TASK DESCRIPTION>
Stop after the line containing "let user := replicate"; retype every line of the data before it exactly, starting from the first.

(Stored data entries)
□ □ □ □

(* ===== verification/Register.v ===== *)
(** * Registration ([src/commands/common.c], [src/nospoof.c], [src/commands/motd.c])

    From a fresh connection to a registered client: the PING cookie, the ban policy
    consulted before registration, the welcome numerics, and the check every other
    command starts with. *)

From S2P Require Import Prelude CString Modes HashTable MaskMatch Output World Channel Invariant Policy Numerics Presence Env Cloak.

Definition IRCD_DEFAULT_SERVER_NAME : cstr := "scratch.local".
Definition IRCD_VERSION : cstr := "ScratchIRCd-0.34".
Definition IRCD_CREATED : cstr := "August 2026".
Definition IRCD_SUPPORTED_USER_MODES : cstr := "".
Definition IRCD_SUPPORTED_CHANNEL_MODES : cstr := "".
Definition IRC_MAX_CHANNELS_PER_CLIENT : nat := 32.
Definition IRC_KICK_REASON_MAX : nat := 255.
Definition IRC_MODE_MAX_PARAMS : nat := 32.
Definition IRC_QUIT_REASON_MAX : nat := 255.

(** The name 451 replies carry: the configured one, set once at start-up. *)
Definition command_server_name (cfg : ServerConfig) : cstr :=
  snprintf (IRC_HOST_MAX + 1) (if empty (server_name cfg) then IRCD_DEFAULT_SERVER_NAME else server_name cfg).

(** [true] when the client is not registered and was told so. *)
Definition command_require_registered (c : ptr) : M bool :=
  K ← client c;
  if cl_registered K then mret false else
  cfg ← config;
  tell c ERR_NOTREGISTERED [command_server_name cfg; command_reply_nick K] ;; mret true.

(** ** TOPIC length ([src/irc.c]) *)

Definition irc_topic_limit (cfg : ServerConfig) : nat :=
  let nick := replicate IRC_NICK_MAX "n"%char in
  let user := replicate IRC_USER_MAX "u"%char in
  let host := replicate IRC_HOST_MAX "h"%char in
  let channel := "#"%char :: replicate (IRC_CHANNEL_NAME_MAX - 1) "c"%char in
  let query_overhead := length (format RPL_TOPIC [server_name cfg; nick; channel; []]) in
  let relay_overhead := length (format ":%s!%s@%s TOPIC %s :" [nick; user; host; channel]) in
  if (IRC_LINE_CONTENT_MAX <=? query_overhead) || (IRC_LINE_CONTENT_MAX <=? relay_overhead) then 0 else
  let query_limit := IRC_LINE_CONTENT_MAX - query_overhead in
  let relay_limit := IRC_LINE_CONTENT_MAX - relay_overhead in
  let limit := IRC_CHANNEL_TOPIC_MAX in
  let limit := if query_limit <? limit then query_limit else limit in
  if relay_limit <? limit then relay_limit else limit.

(** ** ISUPPORT *)

Definition isupport_payload_fits (cfg : ServerConfig) (K : Client) (payload : cstr) : bool :=
  length (format RPL_PROTOCOLS [server_name cfg; cl_nick K; payload]) <=? IRC_LINE_CONTENT_MAX.

Definition send_isupport_payload (c : ptr) (payload : cstr) : M unit :=
  cfg ← config;
  K ← client c;
  when (isupport_payload_fits cfg K payload) (tell c RPL_PROTOCOLS [server_name cfg; cl_nick K; payload]).

(** The names of the cache from the cursor on; [payload] is what the current line
    holds, [in_chunk] whether it already has a name.  [return] leaves without
    sending what is pending. *)
Fixpoint pchannels_loop (fuel : nat) (c : ptr) (cursor payload : cstr) (in_chunk : bool) : M unit :=
  match fuel with
  | 0 => mret tt
  | S fuel' =>
      match cursor with
      | [] => send_isupport_payload c payload
      | _ =>
          let '(name, rest) := span (Ascii.eqb ",") cursor in
          if empty name || (IRC_CHANNEL_NAME_MAX <? length name) then mret tt else
          cfg ← config;
          K ← client c;
          let candidate := payload ++ (if in_chunk then "," else "") ++ name in
          let cursor' := tail rest in
          if (length candidate <? IRC_LINE_CONTENT_MAX + 1) && isupport_payload_fits cfg K candidate
          then pchannels_loop fuel' c cursor' candidate true
          else
            send_isupport_payload c payload ;;
            let payload' := format "PCHANNELS=%s" [name] in
            if negb (length payload' <? IRC_LINE_CONTENT_MAX + 1) || negb (isupport_payload_fits cfg K payload')
            then mret tt
            else pchannels_loop fuel' c cursor' payload' true
      end
  end.

Section Register.
Context `{E : Env}.

Definition send_pchannels_isupport (c : ptr) (base : cstr) : M unit :=
  cached ← gets get_pchannels_cache;
  pchannels_loop (S (length cached)) c cached
    (snprintf (IRC_LINE_CONTENT_MAX + 1) (format "%s PCHANNELS=" [base])) false.
(* ===== verification/Connection.v ===== *)
(** * Connection commands ([src/commands/]: [nick.c], [user.c], [pass.c], [ping.c],
    [quit.c], [away.c]) and the PMSTATS feed of [dispatch.c]

    NICK keeps the nickname table and the clients' nicknames in step. *)

From S2P Require Import Prelude CString Modes HashTable MaskMatch Output World Channel Invariant Policy Numerics Ircv3 Presence Env Cloak Register.

Definition IRC_DEFAULT_QUIT_REASON : cstr := "Client quit".
Definition IRC_AWAY_MAX : nat := 255.

(** ** The PMSTATS feed *)

(** One line to every subscriber. *)
Definition pmstats_feed (fmt : cstr) (args : list cstr) : M unit :=
  cfg ← config;
  l ← gets w_client_array;
  for_each l (λ t,
    T ← client t;
    when (cl_pmstats_enabled T) (tell t fmt (server_name cfg :: cl_nick T :: args))).

Definition server_pmstats_disconnect (K : Client) : M unit :=
  if negb (cl_registered K) || empty (cl_nick K) then mret tt else
  pmstats_feed ":%s 803 %s :%s" [cl_nick K].

Definition server_pmstats_private_message (sender receiver : cstr) : M unit :=
  pmstats_feed ":%s 801 %s :%s %s" [sender; receiver].

Definition server_pmstats_nick_change (old_nick new_nick : cstr) : M unit :=
  pmstats_feed ":%s 802 %s :%s %s" [old_nick; new_nick].

Definition pmstats_has_subscribers (w : World) : bool :=
  existsb (λ t, cl_pmstats_enabled (the_client w t)) (w_client_array w).

(** Nobody listens any more: [pmstats_server = NULL; client_set_free_hook(NULL)]. *)
Definition pmstats_release : M unit :=
  modify (λ w, if pmstats_has_subscribers w then w
               else set_w_free_hook HOOK_NONE (set_w_pmstats_server false w)).

Definition server_pmstats_set_enabled (c : ptr) (enabled : bool) : M unit :=
  upd_client c (set_cl_pmstats_enabled enabled) ;;
  if enabled then modify (λ w, set_w_free_hook HOOK_PMSTATS (set_w_pmstats_server true w)) else
  active ← gets w_pmstats_server;
  when active pmstats_release.

Definition pmstats_client_free (K : Client) : M unit :=
  active ← gets w_pmstats_server;
  when active
    (when (cl_registered K && negb (empty (cl_nick K))) (server_pmstats_disconnect K) ;;
     pmstats_release).

Definition drop_trailing_spaces (s : cstr) : cstr := reverse (drop_while (Ascii.eqb " ") (reverse s)).

Definition command_pmstats (c : ptr) (params : option cstr) : M CommandResult :=
  cfg ← config;
  K ← client c;
  let is_netadmin := client_mode_has (cl_modes K) CLIENT_MODE_NETADMIN in
  let is_stats_oper := client_mode_has (cl_modes K) CLIENT_MODE_OPER && client_mode_has (cl_modes K) CLIENT_MODE_BOT &&
                       oper_permission_has (cl_oper_permissions K) OPER_PERMISSION_STATS in
  if negb is_netadmin && negb is_stats_oper
  then reply c ":%s 421 %s PMSTATS :Unknown command" [server_name cfg; command_reply_nick K] else
  let value := drop_trailing_spaces (skip_spaces (default [] params)) in
  if strcaseeq value "on" then server_pmstats_set_enabled c true ;; keep else
  if strcaseeq value "off" then server_pmstats_set_enabled c false ;; keep else
  reply c ":%s 461 %s PMSTATS :Expected ON or OFF" [server_name cfg; command_reply_nick K].

(** ** NICK *)

Definition nick_special (ch : ascii) : bool := has_char ch "[]\`_^{|}".

Definition valid_nick_char (ch : ascii) : bool :=
  isalnum ch || Ascii.eqb ch "-" || nick_special ch.

Definition valid_nickname (nick : cstr) : bool :=
  match nick with
  | [] => false
  | ch :: rest =>
      if IRC_NICK_MAX <? length nick then false else
      if negb (isalpha ch || nick_special ch) then false else forallb valid_nick_char rest
  end.

Definition clients_share_channel (w : World) (left right : ptr) : bool :=
  existsb (λ ch, channel_has_client (the_channel w ch) right) (cl_channels (the_client w left)).

Definition broadcast_nick_change (c : ptr) (old_nick : cstr) : M unit :=
  K ← client c;
  let message := snprintf IRCD_MESSAGE_BUFFER_SIZE
    (format ":%s!%s@%s NICK :%s" [old_nick; cl_user K; cl_display_host K; cl_nick K]) in
  l ← gets w_client_array;
  for_each l (λ t,
    share ← gets (λ w, clients_share_channel w c t);
    when (negb (t =? c) && share) (_ ← send_line t message; mret tt)) ;;
  _ ← send_line c message; mret tt.

Definition service_nickname_reserved (nick : cstr) : bool :=
  strcaseeq nick "NickServ" || strcaseeq nick "ChanServ" || strcaseeq nick "MemoServ".

Definition nickserv_config_reserved_nickname (cfg : ServerConfig) (nick : cstr) : bool :=
  existsb (λ r, strcaseeq r nick) (reserved_nicks cfg).

Definition nickserv_reserved_nickname_allowed (K : Client) : bool :=
  client_mode_has (cl_modes K) CLIENT_MODE_OPER || client_mode_has (cl_modes K) CLIENT_MODE_NETADMIN.
(* ===== verification/Services.v ===== *)
(** * ChanServ and the channel log, as the channel commands use them

    The commands on channels call the services of [src/chanserv.c],
    [src/chanserv_persist.c] and [src/channel_log.c], which keep their data in SQLite.
    [Services] lists those calls; its laws state how far they may reach: a service
    changes only the channel it was called for, and of that channel neither the name
    nor the membership, it allocates memory, changes its database and sends lines.  The
    theorems about the commands are proved for every such service; [ChanServProps] shows
    that ChanServ's functions are one. *)

From S2P Require Import Prelude CString Modes HashTable MaskMatch Output World Channel Invariant.

(** Only channel [ch] may differ, within [same_channel_shape]; memory may be allocated
    and lines sent. *)
Definition serviced (ch : ptr) (w w' : World) : Prop :=
  ∃ f i k, (∀ C, same_channel_shape C (f C)) ∧ w' = set_w_io i (set_w_alloc (drop k (w_alloc w)) (put_channel ch f w)).

(** A step that only leaves traces outside the server: nothing is sent. *)
Definition silent_step (w w' : World) : Prop := quiet w w' ∧ io_log (w_io w') = io_log (w_io w).

(** ChanServ's tables stay as they are; the channel log keeps its own. *)
Definition same_tables (w w' : World) : Prop := io_chanserv (w_io w') = io_chanserv (w_io w).

(** Whether a mode may be changed under the registration's mode lock. *)
Definition chanserv_mode_change_allowed (C : Channel) (bit : ChannelModeSet) (adding : bool) : bool :=
  if (bit =? 0)%N || negb (channel_mode_has (ch_modes C) CHANNEL_MODE_REGISTERED) then true else
  if negb (ch_chanserv_policy_valid C) then false else
  Bool.eqb (negb (N.land (ch_chanserv_mode_lock C) bit =? 0)%N) adding.

Class Services := {
  (** Applies the registration's stored topic, modes and policy to the channel. *)
  chanserv_restore_channel : ptr → M unit;
  (** Restores +k, +l, +j, +L, +B and the mask lists; not 0 on failure. *)
  chanserv_persist_restore : ptr → M Z;
  (** The privileges of the client's account on a channel. *)
  chanserv_client_privileges : ptr → cstr → M ChannelPrivilegeSet;
  (** Reconciles the service privileges of the members. *)
  chanserv_sync_channel_privileges : ptr → M unit;
  (** Saves the parameter modes and mask lists. *)
  chanserv_persist_channel : ptr → M unit;
  (** [sync_member_privileges]: reconciles those of one member. *)
  sync_member_privileges : ptr → ptr → M unit;
  (** Tells the client how many memos wait for its account. *)
  memoserv_notify_unread : ptr → M unit;
  channel_log_join : ptr → ptr → M unit;
  channel_log_part : ptr → ptr → cstr → M unit;
  channel_log_quit : ptr → ptr → cstr → M unit;
  channel_log_message : ptr → ptr → cstr → bool → M unit;
  (** SET LOGGING of the channel log; [true]: the text was that command. *)
  channel_log_handle_chanserv : ptr → cstr → M bool;

  restore_channel_serviced ch : does (serviced ch) (chanserv_restore_channel ch);
  persist_restore_serviced ch : does (serviced ch) (chanserv_persist_restore ch);
  client_privileges_quiet c name : does quiet (chanserv_client_privileges c name);
  sync_channel_serviced ch : does (serviced ch) (chanserv_sync_channel_privileges ch);
  sync_member_serviced ch c : does (serviced ch) (sync_member_privileges ch c);
  notify_unread_quiet c : does quiet (memoserv_notify_unread c);
  persist_channel_quiet ch : does quiet (chanserv_persist_channel ch);
  log_join_quiet ch c : does quiet (channel_log_join ch c);
  log_part_quiet ch c reason : does quiet (channel_log_part ch c reason);
  log_quit_quiet ch c reason : does quiet (channel_log_quit ch c reason);
  log_message_silent ch c text notice : does silent_step (channel_log_message ch c text notice);
  log_handle_quiet c text : does quiet (channel_log_handle_chanserv c text);
  log_handle_tables c text : does same_tables (channel_log_handle_chanserv c text) }.

Lemma same_channel_shape_refl C : same_channel_shape C C.
Proof. by split_and!. Qed.
Lemma same_channel_shape_trans C1 C2 C3 : same_channel_shape C1 C2 → same_channel_shape C2 C3 → same_channel_shape C1 C3.
Proof. intros (A1 & A2 & A3 & A4) (B1 & B2 & B3 & B4). split_and!; [congruence..|auto]. Qed.

Lemma serviced_trans ch : Transitive (serviced ch).
Proof.
  intros w1 w2 w3 (f & i & k & Hf & ->) (g & j & l & Hg & ->). exists (g ∘ f), j, (k + l).
  split; [intros C; by eapply same_channel_shape_trans|].
  transitivity (set_w_io j (set_w_alloc (drop (k + l) (w_alloc w1)) (put_channel ch g (put_channel ch f w1)))).
  - rewrite <-drop_drop. reflexivity.
  - by rewrite put_channel_twice.
Qed.

#[export] Instance serviced_silent ch : Silent (serviced ch).
Proof.
  split; [split|].
  - intros w. exists id, (w_io w), 0. split; [intros; apply same_channel_shape_refl|]. rewrite put_channel_id. by destruct w.
  - apply serviced_trans.
  - intros w w' H. exists id, (w_io w'), 0. split; [intros; apply same_channel_shape_refl|]. rewrite put_channel_id.
    unfold quiet in H. rewrite H at 1. reflexivity.
Qed.
Lemma quiet_serviced ch w w' : quiet w w' → serviced ch w w'.
Proof. apply silent_quiet. Qed.

Lemma serviced_upd ch f : (∀ C, same_channel_shape C (f C)) → does (serviced ch) (upd_channel ch f).
Proof. intros Hf w. exists f, (w_io w), 0. split; [done|]. by destruct w. Qed.
Lemma serviced_alloc ch : does (serviced ch) alloc.
Proof.
  intros w. exists id, (w_io w), 1. split; [intros; apply same_channel_shape_refl|]. rewrite put_channel_id.
  assert (drop 1 (w_alloc w) = tail (w_alloc w)) as -> by (by destruct (w_alloc w)). reflexivity.
Qed.

(** A server without registered channels, logs or databases. *)
#[refine] Definition no_services : Services := {|
  chanserv_restore_channel _ := mret tt;
  chanserv_persist_restore _ := mret 0%Z;
  chanserv_client_privileges _ _ := mret 0%N;
  chanserv_sync_channel_privileges _ := mret tt;
  chanserv_persist_channel _ := mret tt;
  sync_member_privileges _ _ := mret tt;
  memoserv_notify_unread _ := mret tt;
  channel_log_join _ _ := mret tt;
  channel_log_part _ _ _ := mret tt;
  channel_log_quit _ _ _ := mret tt;
  channel_log_message _ _ _ _ := mret tt;
  channel_log_handle_chanserv _ _ := mret false |}.
Proof. all: intros; try (apply does_ret, _); intros w; first [apply quiet_serviced; simpl; reflexivity | by split | done]. Defined.

(** ** What the laws give *)

Lemma serviced_keeps ch w w' : serviced ch w w' → keeps w w'.
Proof.
  intros (f & i & k & Hf & ->) Hw. split; [|done]. apply (wf_same_state (put_channel ch f w)); [done|].
  apply put_channel_wf; auto.
Qed.

(** Steps that add to the channels but free none. *)
Definition grows (w w' : World) : Prop := dom (w_channels w) ⊆ dom (w_channels w').
#[export] Instance grows_silent : Silent grows.
Proof.
  split; [split; unfold grows; [intros ?; reflexivity | intros ???; set_solver]|].
  intros w w' H. unfold quiet in H. unfold grows. rewrite H. reflexivity.
Qed.

Lemma serviced_grows ch w w' : serviced ch w w' → grows w w'.
Proof. intros (f & i & k & _ & ->). unfold grows. simpl. by rewrite dom_alter_L. Qed.

Lemma serviced_same_at {A} (g : Client → A) c ch w w' : serviced ch w w' → same_at g c w w'.
Proof. intros (f & i & k & _ & ->). done. Qed.

Section Laws.
Context `{S : Services}.

Lemma serviced_all {A} (m : M A) ch (R : relation World) :
  (∀ w w', serviced ch w w' → R w w') → does (serviced ch) m → does R m.
Proof. intros H Hm w. apply H, Hm. Qed.

Lemma silent_quiet_step {A} (m : M A) : does silent_step m → does quiet m.
Proof. apply does_weaken. by intros w w' [H _]. Qed.
Lemma log_message_quiet ch c text notice : does quiet (channel_log_message ch c text notice).
Proof. apply silent_quiet_step, log_message_silent. Qed.
Lemma restore_channel_keeps ch : does keeps (chanserv_restore_channel ch).
Proof. eapply serviced_all; [apply serviced_keeps | apply restore_channel_serviced]. Qed.
Lemma persist_restore_keeps ch : does keeps (chanserv_persist_restore ch).
Proof. eapply serviced_all; [apply serviced_keeps | apply persist_restore_serviced]. Qed.
Lemma sync_channel_keeps ch : does keeps (chanserv_sync_channel_privileges ch).
Proof. eapply serviced_all; [apply serviced_keeps | apply sync_channel_serviced]. Qed.
Lemma sync_member_keeps ch c : does keeps (sync_member_privileges ch c).
Proof. eapply serviced_all; [apply serviced_keeps | apply sync_member_serviced]. Qed.
Lemma restore_channel_grows ch : does grows (chanserv_restore_channel ch).
Proof. eapply serviced_all; [apply serviced_grows | apply restore_channel_serviced]. Qed.
Lemma persist_restore_grows ch : does grows (chanserv_persist_restore ch).
Proof. eapply serviced_all; [apply serviced_grows | apply persist_restore_serviced]. Qed.
End Laws.

#[export] Hint Resolve client_privileges_quiet persist_channel_quiet log_join_quiet
  log_part_quiet log_quit_quiet log_message_quiet restore_channel_keeps persist_restore_keeps sync_channel_keeps
  sync_member_keeps notify_unread_quiet log_handle_quiet
  restore_channel_grows persist_restore_grows : frame.
#[export] Hint Extern 4 (does grows (upd_client _ _)) => intros ?; reflexivity : frame.
#[export] Hint Extern 5 (does grows _) => apply (does_quiet _); solve [eauto with frame] : frame.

□ □ □ □

WRITTEN RESPONSE>
(* ===== verification/Register.v ===== *)
(** * Registration ([src/commands/common.c], [src/nospoof.c], [src/commands/motd.c])

    From a fresh connection to a registered client: the PING cookie, the ban policy
    consulted before registration, the welcome numerics, and the check every other
    command starts with. *)

From S2P Require Import Prelude CString Modes HashTable MaskMatch Output World Channel Invariant Policy Numerics Presence Env Cloak.

Definition IRCD_DEFAULT_SERVER_NAME : cstr := "scratch.local".
Definition IRCD_VERSION : cstr := "ScratchIRCd-0.34".
Definition IRCD_CREATED : cstr := "August 2026".
Definition IRCD_SUPPORTED_USER_MODES : cstr := "".
Definition IRCD_SUPPORTED_CHANNEL_MODES : cstr := "".
Definition IRC_MAX_CHANNELS_PER_CLIENT : nat := 32.
Definition IRC_KICK_REASON_MAX : nat := 255.
Definition IRC_MODE_MAX_PARAMS : nat := 32.
Definition IRC_QUIT_REASON_MAX : nat := 255.

(** The name 451 replies carry: the configured one, set once at start-up. *)
Definition command_server_name (cfg : ServerConfig) : cstr :=
  snprintf (IRC_HOST_MAX + 1) (if empty (server_name cfg) then IRCD_DEFAULT_SERVER_NAME else server_name cfg).

(** [true] when the client is not registered and was told so. *)
Definition command_require_registered (c : ptr) : M bool :=
  K ← client c;
  if cl_registered K then mret false else
  cfg ← config;
  tell c ERR_NOTREGISTERED [command_server_name cfg; command_reply_nick K] ;; mret true.

(** ** TOPIC length ([src/irc.c]) *)

Definition irc_topic_limit (cfg : ServerConfig) : nat :=
  let nick := replicate IRC_NICK_MAX "n"%char in
  let user := replicate IRC_USER_MAX "u"%char in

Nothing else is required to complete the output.